How does the paper market look compared to it? So the answer is there’s very little liquidity and the liquidity that is there is usually quite unattractive. Sometimes simply from a point of view of pricing or counterparty. Maybe, one point I wanted to add on the question of where did the demand come from last year. And of course, Russia, Ukraine really was captivating the headlines. And of course, it also drove a lot of psychology in terms of that angst around where do we get our product supplies from and what does this really all mean. If you go back and dissect the ton-mile data for last year, you will see that there was a lot of things happening in the market that had really nothing to do with Russia, Ukraine. There was a lot of ton-mile demand coming from South America.
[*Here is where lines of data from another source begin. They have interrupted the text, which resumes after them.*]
Lemma arp_find_spec c ip i :
  (arp_find c ip i = i + zlen c /\ Forall (fun e => a_ip e <> ip) c)
  \/ (exists pre e post, c = pre ++ e :: post /\ a_ip e = ip /\ Forall (fun e => a_ip e <> ip) pre
      /\ arp_find c ip i = i + zlen pre).
Proof.
  revert i. induction c as [|e c IH]; intros i; cbn [arp_find].
  { left. change (zlen (@nil arp_entry)) with 0. split; [lia|constructor]. }
  unfold memeq. case_bool_decide as Heq.
  - right. exists [], e, c. change (zlen (@nil arp_entry)) with 0. split_and!; [done|done|constructor|lia].
  - rewrite zlen_cons. destruct (IH (i + 1)) as [[E H]|(pre & e' & post & -> & He & H & E)].
    + left. split; [lia|]. by constructor.
    + right. exists (e :: pre), e', post. rewrite zlen_cons. split_and!; [done|done|by constructor|lia].
Qed.

(** The address stored for [ip], the first entry counting. *)
Fixpoint arp_lookup c ip : option (list Z) :=
  match c with
  | [] => None
  | e :: c => if memeq ip (a_ip e) then Some (a_mac e) else arp_lookup c ip
  end.

Lemma arp_lookup_skip pre c ip : Forall (fun e => a_ip e <> ip) pre ->
  arp_lookup (pre ++ c) ip = arp_lookup c ip.
Proof.
  induction 1 as [|e pre He _ IH]; [done|]. cbn [arp_lookup app]. unfold memeq.
  rewrite bool_decide_false by congruence. done.
Qed.

Lemma arp_lookup_found e c ip : a_ip e = ip -> arp_lookup (e :: c) ip = Some (a_mac e).
Proof. intros <-. cbn. unfold memeq. by rewrite bool_decide_true. Qed.

Lemma arp_check_run ip s : zlen (arp_cache s) = 16 ->
  arp_check ip s = Ok (arp_lookup (arp_cache s) ip, s).
Proof.
  intros Hl. unfold arp_check, mbind, ST_bind, gets. change (Z.of_nat ARP_CACHE_SIZE) with 16.
  destruct (arp_find_spec (arp_cache s) ip 0) as [[E H]|(pre & e & post & Ec & He & H & E)]; rewrite E.
  - destruct (Z.ltb_spec (0 + zlen (arp_cache s)) 16); [lia|].
    pose proof (arp_lookup_skip (arp_cache s) [] ip H) as Hs. rewrite app_nil_r in Hs. by rewrite Hs.
  - rewrite Ec in *. rewrite arp_lookup_skip, (arp_lookup_found e) by done.
    rewrite zlen_app, zlen_cons in Hl. pose proof (zlen_nonneg post).
    destruct (Z.ltb_spec (0 + zlen pre) 16); [|lia].
    unfold aget. rewrite zget_app_r, Z.add_0_l, Z.sub_diag, zget_cons_0 by lia. done.
Qed.
End arp.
Refining system is still fairly inefficient there, a lot of economies reemerging from COVID and requiring a lot of mobility, industrial demand from South Africa. But just to make the point again, also new streams of demand ton-mile demand coming into play around non-petroleum-based commodities used for biofuel or biofuel blending. I think an example that is probably now attracting a bit more visibility in the market is used cooking oil. Really think of it as used cooking oil that gets shipped in more lots from Asia to Northern European refineries to produce and blend biofuel with. So there’s a lot of interesting stuff that’s happening that goes beyond just Russia, Ukraine, even though, of course, that did have an impact. But I feel like it’s easy to overlook those and I wanted to briefly highlight those elements.
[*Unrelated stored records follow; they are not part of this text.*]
(* ===== verification/Malloc.v ===== *)
(** * The heap allocator ([sys/lib/malloc.c], [MEM_ALLOC = 3])

    First-fit over a linked list of blocks whose headers live in the heap
    itself: the word at a block's address is [next], the following word is
    [size] with the used flag in bit 0.  Free neighbours are merged while
    searching.  The C code is translated over a store of 32-bit words; the
    blocks it implements are a list of (length, used) pairs. *)

From S2P Require Import Prelude Words Alloc Mutex.

(** The globals of the allocator: the heap's words, [first_free], [last_free],
    [krnl_free] and the mutex [krnl_malloc]. *)
Record heap : Type := Heap {
  mem : gmap Z Z;
  first_free : Z;
  last_free : Z;
  krnl_free : Z;
  krnl_malloc : mtx;
}.

Definition set_mem (h : heap) (m : gmap Z Z) : heap :=
  Heap m (first_free h) (last_free h) (krnl_free h) (krnl_malloc h).
Definition set_last_free (h : heap) (p : Z) : heap :=
  Heap (mem h) (first_free h) p (krnl_free h) (krnl_malloc h).
Definition set_krnl_free (h : heap) (n : Z) : heap :=
  Heap (mem h) (first_free h) (last_free h) n (krnl_malloc h).
Definition set_krnl_malloc (h : heap) (l : mtx) : heap :=
  Heap (mem h) (first_free h) (last_free h) (krnl_free h) l.

Definition M : Type -> Type := ST (Z * heap).

(** Word accesses; an address outside the heap faults. *)
Definition load (a : Z) : M Z := fun st =>
  match mem st.2 !! a with Some v => Ok (v, st) | None => Fault end.
Definition store (a v : Z) : M unit := fun st =>
  match mem st.2 !! a with
  | Some _ => Ok (tt, (st.1, set_mem st.2 (<[a := v]> (mem st.2))))
  | None => Fault
  end.
#[global] Arguments load : simpl never.
#[global] Arguments store : simpl never.
Definition modify_heap (f : heap -> heap) : M unit := modify (fun st => (st.1, f st.2)).

(** A mutex operation on [krnl_malloc]. *)
Definition on_lock {A : Type} (m : ST (Z * mtx) A) : M A := fun st =>
  match m (st.1, krnl_malloc st.2) with
  | Ok (a, (irq, l)) => Ok (a, (irq, set_krnl_malloc st.2 l))
  | Panic c => Panic c
  | Fault => Fault
  | Timeout => Timeout
  end.

(** [struct mem_block]: [next] at offset 0, [size] at offset 4. *)
Definition sizeof_mem_block : Z := 8.
Definition next_of (p : Z) : M Z := load p.
Definition size_of (p : Z) : M Z := load (p + 4).
Definition set_next (p v : Z) : M unit := store p v.
Definition set_size (p v : Z) : M unit := store (p + 4) v.

Definition align4 (x : Z) : Z := Z.shiftl (Z.shiftr (u32 (x + 3)) 2) 2.
(** [x & 1] and [x & ~1L] of a size word. *)
Definition used_bit (sz : Z) : Z := Z.land sz 1.
Definition clear_used (sz : Z) : Z := Z.land sz 4294967294.

Definition hf_free (ptr : Z) : M unit :=
  _ ← on_lock (hf_mtxlock 1);
  let p := ptr - sizeof_mem_block in
  sz ← size_of p;
  _ ← set_size p (clear_used sz);
  _ ← modify_heap (fun h => set_last_free h (first_free h));
  sz' ← size_of p;
  _ ← modify_heap (fun h => set_krnl_free h (u32 (krnl_free h + (sz' + sizeof_mem_block))));
  on_lock hf_mtxunlock.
Unidentified Analyst: Just to actually briefly follow-up on that. If looking at the other side of that, if the conflict ended tomorrow, how does that change your medium-term outlook or short to medium-term outlook? Did it does the conflict essentially tighten the market faster than it would have naturally? You still have the supply/demand imbalance going forward even?
Gernot Ruppelt: Yes. I think, certainly, it has done something has created a lot of extra volatility and that’s helped shift the momentum increasingly in the owner’s favor. But even if you look at trade patterns today, there’s a lot of demand in places that really have nothing to do with what goes on in Europe. But I think it’s also important to point out that even if they were to end tomorrow, I think these changes in supply routes are probably here to stay. And I would be very surprised if politically or for all the other reasons, Northern Europe would shift back quickly towards using Russian diesel or Russian crude oil. And equally, once some of these street lanes get established also they kind of stick. So as some of these people in Middle Eastern and Asian countries are used to actually importing Russian diesel, the distance really is negligent. It’s about the price incentive, pretty strong.
Unidentified Analyst: Thank you. I wanted to dig into the energy transition investments you guys have been making. You mentioned in the slides, cover investments, the 60% IRR. Can you sort of talk about what has changed relative to when IMO 2020 was implemented, like why now? Why are you investing in scrubbers now? And then kind of second part of that is you mentioned 12 ETP investments. Any degrees of success? But are those sort of all the low-hanging fruit outside of full fuel, O&G, methanol, et cetera, ammonia, sort of do you believe that the low-hanging fruit has been picked on?